|By Melissa Pamer, Daily Breeze, Torrance,
Calif.McClatchy-Tribune Regional News
Aug. 27, 2009 - The troubled bank that loaned Terranea Resort money to transform the former site of Marineland of the Pacific into a luxury hotel has initiated foreclosure proceedings against the newly opened Rancho Palos Verdes property.
Corus Bank, a Chicago-based institution the Federal Deposit Insurance Corp. has put up for bids reportedly due next week, filed a notice of default earlier this month on its $180 million loan to Terranea.
The notice was filed with Los Angeles County just three days after the resort's secondary lender -- led by Microsoft billionaire Bill Gates' Cascade Investment -- had made a similar filing Aug. 11 on its $110 million loan to the project.
The default notices come two months after Terranea opened with a 360-room hotel, 82 ownership units, several restaurants and a nine-hole golf course amid economic conditions that have dealt a crippling blow to the hospitality industry.
The two filings set the resort on parallel but staggered timelines of about 125 days toward separate foreclosure sales.
It remains unclear what might happen in the meantime, particularly due to the uncertain fate of Corus Bank, which may be forced by the federal government to sell off individual commercial real estate loans or be bought in its entirety by another bank or investment firm.
Because Cascade filed a notice of default first, it may be able to take and maintain ownership of the resort property, which cost $480 million to build.
"It's very hard to figure out ... what's going to happen," said real estate attorney Bruce Galloway, who advised the city of Rancho Palos Verdes on a now-defunct plan to rebate hotel tax revenue to the resort.
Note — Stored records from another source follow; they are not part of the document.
Lemma unreserve_entries_ok entries : forall s, pfa_ok s -> Forall (entry_ok (pages s)) entries ->
  exists s', unreserve_entries s entries = Ok s' /\ pfa_ok s' /\ pages s' = pages s /\
    bm_At (PageBitmap s') = bm_At (PageBitmap s) /\ hint_kept s s' /\
    TotalMemory s' = TotalMemory s /\ accounted s' = accounted s /\
    forall i, 0 <= i < pages s -> in_use s' i = in_use s i && negb (covered entries i).
Proof.
  induction entries as [|e entries IH]; intros s Hs He; cbn [unreserve_entries covered existsb].
  - exists s. split_and!; try done. intros i _. by rewrite andb_true_r.
  - apply Forall_cons in He as [He Hes].
    assert (exists s1, (if is_free e then UnreservePages s (e_PhysicalAddress e) (e_Pages e) else Ok s) = Ok s1 /\
      marked s s1 (e_PhysicalAddress e / 4096) (if is_free e then e_Pages e else 0) false /\ hint_kept s s1)
      as (s1 & -> & Hm & Hh).
    { destruct (is_free e) eqn:Ef; [|exists s; split_and!; [done|by apply marked_none|done]].
      destruct (He Ef) as (Ha & Hal & Hn & Hend).
      destruct (UnreservePages_ok s (e_PhysicalAddress e / 4096) (e_Pages e) Hs ltac:(by apply Z.div_pos) Hn Hend) as (s1 & E & Hm).
      rewrite <- (aligned_page _ Hal) in E. by exists s1. }
    cbn [bind]. destruct Hm as [A1 A2 A3 A4 [A5 A6]].
    destruct (IH s1 A1) as (s' & -> & B1 & B2 & B3 & B4 & B5 & B6 & B7); [by rewrite A2|].
    exists s'. split_and!; try done; try congruence; [by transitivity s1|].
    intros i Hi. rewrite B7 by lia. rewrite A4 by done. fold (covered entries i). unfold covers.
    destruct (is_free e); cbn [andb orb]; [|by rewrite decide_False by lia].
    case_decide; [rewrite bool_decide_true by done|rewrite bool_decide_false by done]; cbn; [by rewrite andb_false_r|done].
Qed.

(** The size of the bitmap in pages. *)
Definition bitmap_pages (MemorySize : Z) : Z := ALIGN_UP (MemorySize / 4096 / 8) * 8.

Lemma ALIGN_UP_spec x : 0 <= x < 2 ^ 63 -> x <= ALIGN_UP x < x + 4096 /\ ALIGN_UP x mod 4096 = 0.
Proof.
  intros Hx. unfold ALIGN_UP. rewrite (wrapu_small 64 (x + 0xFFF)) by lia.
  assert (Z.land (x + 0xFFF) (u64 (Z.lnot 0xFFF)) = (x + 0xFFF) / 4096 * 4096) as ->.
  { apply Z.bits_inj'. intros n Hn. rewrite Z.land_spec. change 4096 with (2 ^ 12) at 2.
    unfold wrapu. destruct (decide (n < 12)) as [H12|H12].
    - rewrite Z.mul_pow2_bits_low by lia. rewrite Z.mod_pow2_bits_low by lia.
      rewrite Z.lnot_spec by lia. change 0xFFF with (Z.ones 12). rewrite Z.ones_spec_low by lia. apply andb_false_r.
    - rewrite Z.mul_pow2_bits by lia. change 4096 with (2 ^ 12). rewrite Z.div_pow2_bits by lia.
      replace (n - 12 + 12) with n by lia. destruct (decide (n < 64)).
      + rewrite Z.mod_pow2_bits_low by lia. rewrite Z.lnot_spec by lia. change 0xFFF with (Z.ones 12).
        rewrite Z.ones_spec_high by lia. apply andb_true_r.
      + rewrite Z.mod_pow2_bits_high by lia. rewrite andb_false_r. symmetry. apply (Z.testbit_false _ _ Hn).
        rewrite Z.div_small; [done|]. split; [lia|]. apply Z.lt_le_trans with (2 ^ 64); [lia|].
        apply Z.pow_le_mono_r; lia. }
  pose proof (Z.div_mod (x + 0xFFF) 4096 ltac:(lia)). pose proof (Z.mod_pos_bound (x + 0xFFF) 4096 ltac:(lia)).
  split; [lia|]. by apply Z.mod_mul.
Qed.

(** The state before the map is read: a bitmap of zeros. *)
Lemma InitBitmap_ok s size at_ : 0 <= size < 2 ^ 49 -> PageBitmapIndex s = 0 ->
  pfa_ok (InitBitmap s size at_) /\ pages (InitBitmap s size at_) = size * 8 /\
  forall i, in_use (InitBitmap s size at_) i = false.
Proof.
  intros Hs Hx. split_and!; [|done|].
  - split; [split; cbn|cbn; unfold pages; cbn; lia].
    + lia.
    + rewrite length_replicate. lia.
    + apply Forall_replicate. lia.
  - intros i. unfold in_use, bit. cbn. rewrite nth_lookup.
    destruct (replicate (Z.to_nat size) 0 !! Z.to_nat (i / 8)) as [b|] eqn:E; cbn; [|apply Z.testbit_0_l].
    apply lookup_replicate in E as [-> _]. apply Z.testbit_0_l.
Qed.

Lemma each_page_app op n : forall s a t m s1, each_page op s a t n = Ok s1 ->
  each_page op s a t (n + m) = each_page op s1 a (t + Z.of_nat n) m.
Proof.
  induction n as [|n IH]; intros s a t m s1; cbn [each_page Nat.add].
  - intros [= ->]. by rewrite Z.add_0_r.
  - intros E. inv_bind. match goal with H1 : op s _ = Ok _ |- _ => rewrite H1 end. cbn [bind].
    erewrite IH by eassumption. f_equal. lia.
Qed.

(** ** Properties *)

(** The bitmap inside its size: a bit that is set reads back and no other
    bit changes.  Past it nothing happens, but the index just past the end,
    which the test [index > Size * 8] lets through, is an access outside the
    buffer. *)
Theorem bitmap_correct bm i v : bm_ok bm -> 0 <= i ->
  (i < bm_Size bm * 8 -> exists bm', SetBit bm i v = Ok (bm', true) /\ bm_ok bm' /\
     forall j, 0 <= j < bm_Size bm * 8 -> Get bm' j = if decide (j = i) then Ok v else Get bm j) /\
  (i = bm_Size bm * 8 -> Get bm i = Err OutOfBounds /\ SetBit bm i v = Err OutOfBounds) /\
  (bm_Size bm * 8 < i -> Get bm i = Ok false /\ SetBit bm i v = Ok (bm, false)).
Proof.
  intros Hok Hi. split_and!.
  - intros Hlt. destruct (SetBit_ok bm i v Hok ltac:(lia)) as (bm' & E & Hok' & Es & _ & Hb). exists bm'.
    split_and!; [done|done|]. intros j Hj. rewrite (Get_ok bm') by (done || lia). rewrite (Get_ok bm) by (done || lia).
    rewrite Hb by done. by case_decide.
  - intros ->. split; [by apply Get_past|]. unfold SetBit. rewrite (bm_limit _ Hok), decide_False by lia.
    rewrite Z.div_mul by lia. rewrite aget_oob; [done|]. destruct Hok as [_ Hl _]. lia.
  - intros Hgt. split; [by apply Get_far|]. unfold SetBit. by rewrite (bm_limit _ Hok), decide_True by lia.
Qed.

(** [RequestPage], while the pages below the hint are in use, returns the
    lowest free page and marks only that one, and keeps the hint right; it
    panics exactly when every page is in use. *)
Theorem RequestPage_correct s : pfa_ok s -> hint_ok s ->
  (exists i s', RequestPage s = Ok (s', i * 4096) /\ 0 <= i < pages s /\ in_use s i = false /\
     (forall j, 0 <= j < i -> in_use s j = true) /\ marked s s' i 1 true /\ hint_ok s') \/
  ((forall j, 0 <= j < pages s -> in_use s j = true) /\ RequestPage s = Err Panic).
Proof. apply RequestPage_spec. Qed.

(** C37 [RequestPages] with the first and the last page in use never leaves the
    bitmap and ends: it returns a run of free pages at or after the hint and
    marks exactly these, or NULL, with all marks as before, when there is no
    such run. *)
Theorem RequestPages_correct s n : pfa_ok s -> sealed s -> 0 < n < 2 ^ 63 ->
  (exists k s', RequestPages s n = Ok (s', k * 4096) /\ 0 < k /\ PageBitmapIndex s <= k /\ free_run s k n /\
     marked s s' k n true) \/
  ((forall k, PageBitmapIndex s <= k -> ~ free_run s k n) /\
   exists s', RequestPages s n = Ok (s', 0) /\ marked s s' 0 0 true).
Proof.
  intros Hs Hsl Hn. pose proof (po_index _ Hs) as Hx. unfold RequestPages.
  destruct (request_pages_ok n (page_fuel s) Hn s Hs Hsl) as [(k & s' & Hk & Hk0 & Hr & E & Hm)|(Hall & s' & E & Hm & _)].
  { unfold page_fuel. rewrite (page_limit_ok s Hs). lia. }
  - left. exists k, s'. by split_and!.
  - right. split; [done|]. by exists s'.
Qed.

(** Pages requested and freed: the bitmap and the memory accounted for are
    those of before. *)
Theorem pages_roundtrip s n s' a : pfa_ok s -> sealed s -> 0 < n < 2 ^ 63 -> RequestPages s n = Ok (s', a) -> a <> 0 ->
  exists s'', FreePages s' a n = Ok s'' /\ pfa_ok s'' /\ accounted s'' = accounted s /\
    forall i, 0 <= i < pages s -> in_use s'' i = in_use s i.
Proof.
  intros Hs Hsl Hn E Ha. pose proof (po_index _ Hs) as Hx. unfold RequestPages in E.
  destruct (request_pages_ok n (page_fuel s) Hn s Hs Hsl) as [(k & s1 & Hk & Hk0 & Hr & E1 & Hm)|(_ & s1 & E1 & _)].
  { unfold page_fuel. rewrite (page_limit_ok s Hs). lia. }
  2:{ rewrite E in E1. injection E1 as -> ->. done. }
  rewrite E in E1. injection E1 as -> ->. destruct Hm as [A1 A2 A3 A4 [A5 A6]]. destruct Hr as (Hk1 & Hkn & Hfree).
  destruct (FreePages_ok s1 k n A1 Hk1 ltac:(lia) ltac:(lia)) as (s2 & E2 & [B1 B2 B3 B4 [B5 B6]] & _).
  exists s2. split_and!; [done|done|congruence|]. intros i Hi. rewrite B4 by lia. rewrite A4 by done.
  case_decide; [|done]. symmetry. apply Hfree. lia.
Qed.

(** A request for several pages that fails leaves the hint at the end: the
    next request for a single page panics, whatever pages are free. *)
Theorem failed_request_hides s n s' : pfa_ok s -> sealed s -> 0 < n < 2 ^ 63 -> RequestPages s n = Ok (s', 0) ->
  RequestPage s' = Err Panic /\ forall i, 0 <= i < pages s -> in_use s' i = in_use s i.
Proof.
  intros Hs Hsl Hn E. pose proof (po_index _ Hs) as Hx. unfold RequestPages in E.
  destruct (request_pages_ok n (page_fuel s) Hn s Hs Hsl) as [(k & s1 & Hk & Hk0 & Hr & E1 & Hm)|(_ & s1 & E1 & Hm & Ei)].
  { unfold page_fuel. rewrite (page_limit_ok s Hs). lia. }
  { rewrite E in E1. injection E1 as -> Ek. lia. }
  rewrite E in E1. injection E1 as ->. split.
  - unfold RequestPage, page_fuel. cbn [request_page_loop]. rewrite (page_limit_ok s1 (mk_ok _ _ _ _ _ Hm)).
    rewrite (mk_pages _ _ _ _ _ Hm), decide_False by lia. done.
  - intros i Hi. rewrite (mk_bits _ _ _ _ _ Hm) by done. by rewrite decide_False by lia.
Qed.

(** After the memory map is read, a page is free exactly when it is above
    1 MiB, not part of the bitmap, and covered by a free entry or beyond the
    memory: pages past the end of the memory are handed out as well. *)
Theorem ReadMemoryMap_correct s entries MemorySize :
  let limit := bitmap_pages MemorySize in
  let at_ := (largest_free entries).1 in
  let size := ALIGN_UP (MemorySize / 4096 / 8) in
  Initialized s = false -> PageBitmapIndex s = 0 -> 0 <= MemorySize < 2 ^ 60 -> MemorySize / 4096 + 1 <= limit ->
  0x100 <= limit -> at_ mod 4096 = 0 -> 0 <= at_ -> at_ / 4096 + size / 4096 + 1 <= limit ->
  Forall (entry_ok limit) entries ->
  exists s', ReadMemoryMap s entries MemorySize = Ok s' /\ pfa_ok s' /\ pages s' = limit /\ TotalMemory s' = MemorySize /\
    forall i, 0 <= i < limit ->
      in_use s' i = bool_decide (i < 0x100) || bool_decide (at_ / 4096 <= i < at_ / 4096 + size / 4096 + 1) ||
                  (bool_decide (i < MemorySize / 4096 + 1) && negb (covered entries i)).
Proof.
  intros limit at_ size Hin Hx Hms Hlim H100 Hal Hat Hbm He. unfold ReadMemoryMap. rewrite Hin. fold at_.
  change (0x1000) with 4096. fold size.
  assert (0 <= MemorySize / 4096 / 8 < 2 ^ 45) as Hd.
  { split; [repeat apply Z.div_pos; lia|]. repeat (apply Z.div_lt_upper_bound; [lia|]). lia. }
  destruct (ALIGN_UP_spec (MemorySize / 4096 / 8) ltac:(lia)) as [Hal1 _]. fold size in Hal1.
  set (s0 := mk_pfa _ _ _ _ _ _ _).
  destruct (InitBitmap_ok s0 size at_ ltac:(lia) Hx) as (K0 & P0 & U0). fold limit in P0.
  set (s1 := InitBitmap s0 size at_) in *. change (size * 8) with limit in P0.
  pose proof (Z.div_pos MemorySize 4096 ltac:(lia) ltac:(lia)).
  rewrite (wrapu_small 64 (MemorySize / 4096 + 1)) by (pose proof (pages_bound s1 K0); lia).
  destruct (ReservePages_ok s1 0 (MemorySize / 4096 + 1) K0 ltac:(lia) ltac:(lia) ltac:(lia)) as (s2 & E2 & [A1 A2 A3 A4 [A5 A6]] & _).
  rewrite Z.mul_0_l in E2. rewrite E2. cbn [bind].
  destruct (unreserve_entries_ok entries s2 A1) as (s3 & E3 & B1 & B2 & B3 & _ & B5 & B6 & B7); [by rewrite A2, P0|].
  rewrite E3. cbn [bind].
  destruct (ReservePages_ok s3 0 0x100 B1 ltac:(lia) ltac:(lia) ltac:(lia)) as (s4 & E4 & [C1 C2 C3 C4 [C5 C6]] & _).
  rewrite Z.mul_0_l in E4. rewrite E4. cbn [bind].
  assert (bm_At (PageBitmap s4) = at_) as -> by (rewrite C3, B3, A3; done).
  assert (bm_Size (PageBitmap s4) = size) as ->.
  { assert (pages s4 = size * 8) as Ep by (rewrite C2, B2, A2; exact P0). unfold pages in Ep. lia. }
  pose proof (Z.div_pos at_ 4096 Hat ltac:(lia)). pose proof (Z.div_pos size 4096 ltac:(lia) ltac:(lia)).
  rewrite (wrapu_small 64) by (pose proof (pages_bound s1 K0); lia).
  destruct (LockPages_ok s4 (at_ / 4096) (size / 4096 + 1) C1 ltac:(lia) ltac:(lia) ltac:(lia)) as (s5 & E5 & [D1 D2 D3 D4 [D5 D6]] & _).
  rewrite <- (aligned_page _ Hal) in E5. exists s5. split_and!; [done|done|lia|by rewrite D5, C5, B5, A5|].
  intros i Hi. rewrite D4, C4, B7, A4, U0 by lia.
  assert (forall lo n (b : bool), (if decide (lo <= i < lo + n) then true else b) = bool_decide (lo <= i < lo + n) || b) as Hor
    by (intros; by case_decide; [rewrite bool_decide_true|rewrite bool_decide_false]).
  rewrite !Hor, orb_false_r, <- Z.add_assoc.
  rewrite (bool_decide_ext (0 <= i < 0 + 256) (i < 0x100)), (bool_decide_ext (0 <= i < 0 + (MemorySize / 4096 + 1)) (i < MemorySize / 4096 + 1)) by lia.
  by rewrite orb_assoc, (orb_comm (bool_decide (at_ / 4096 <= i < _))).
Qed.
"It does appear there's going to be a change in ownership here unless something magical happens."
Bob Lowe, founder and chief executive of Los Angeles-based Terranea developer Lowe Enterprises, was unavailable to comment.
He has previously said that his company has an "excellent relationship" with Cascade but had struggled with Corus and had been unable to get nearly $13 million in remaining loan funds from the bank.
City Councilman Steve Wolowicz said the news of the second filing added validity to municipal officials' concern that unforeseen actions related to the resort's financing could potentially affect the city and its tax rebate deal.
"We're hoping that the property remains open, that it's subject to good management," Wolowicz said.
With the filings, the resort joins some 285 California hotels that are in default or foreclosure, according to a survey from Irvine-based consulting firm Atlas Hospitality Group.
"Typically, it really has a detrimental effect on a resort property to be in default," said Alan Reay, president of Atlas. "If you're looking to get married, do you want to plan a wedding there next year?"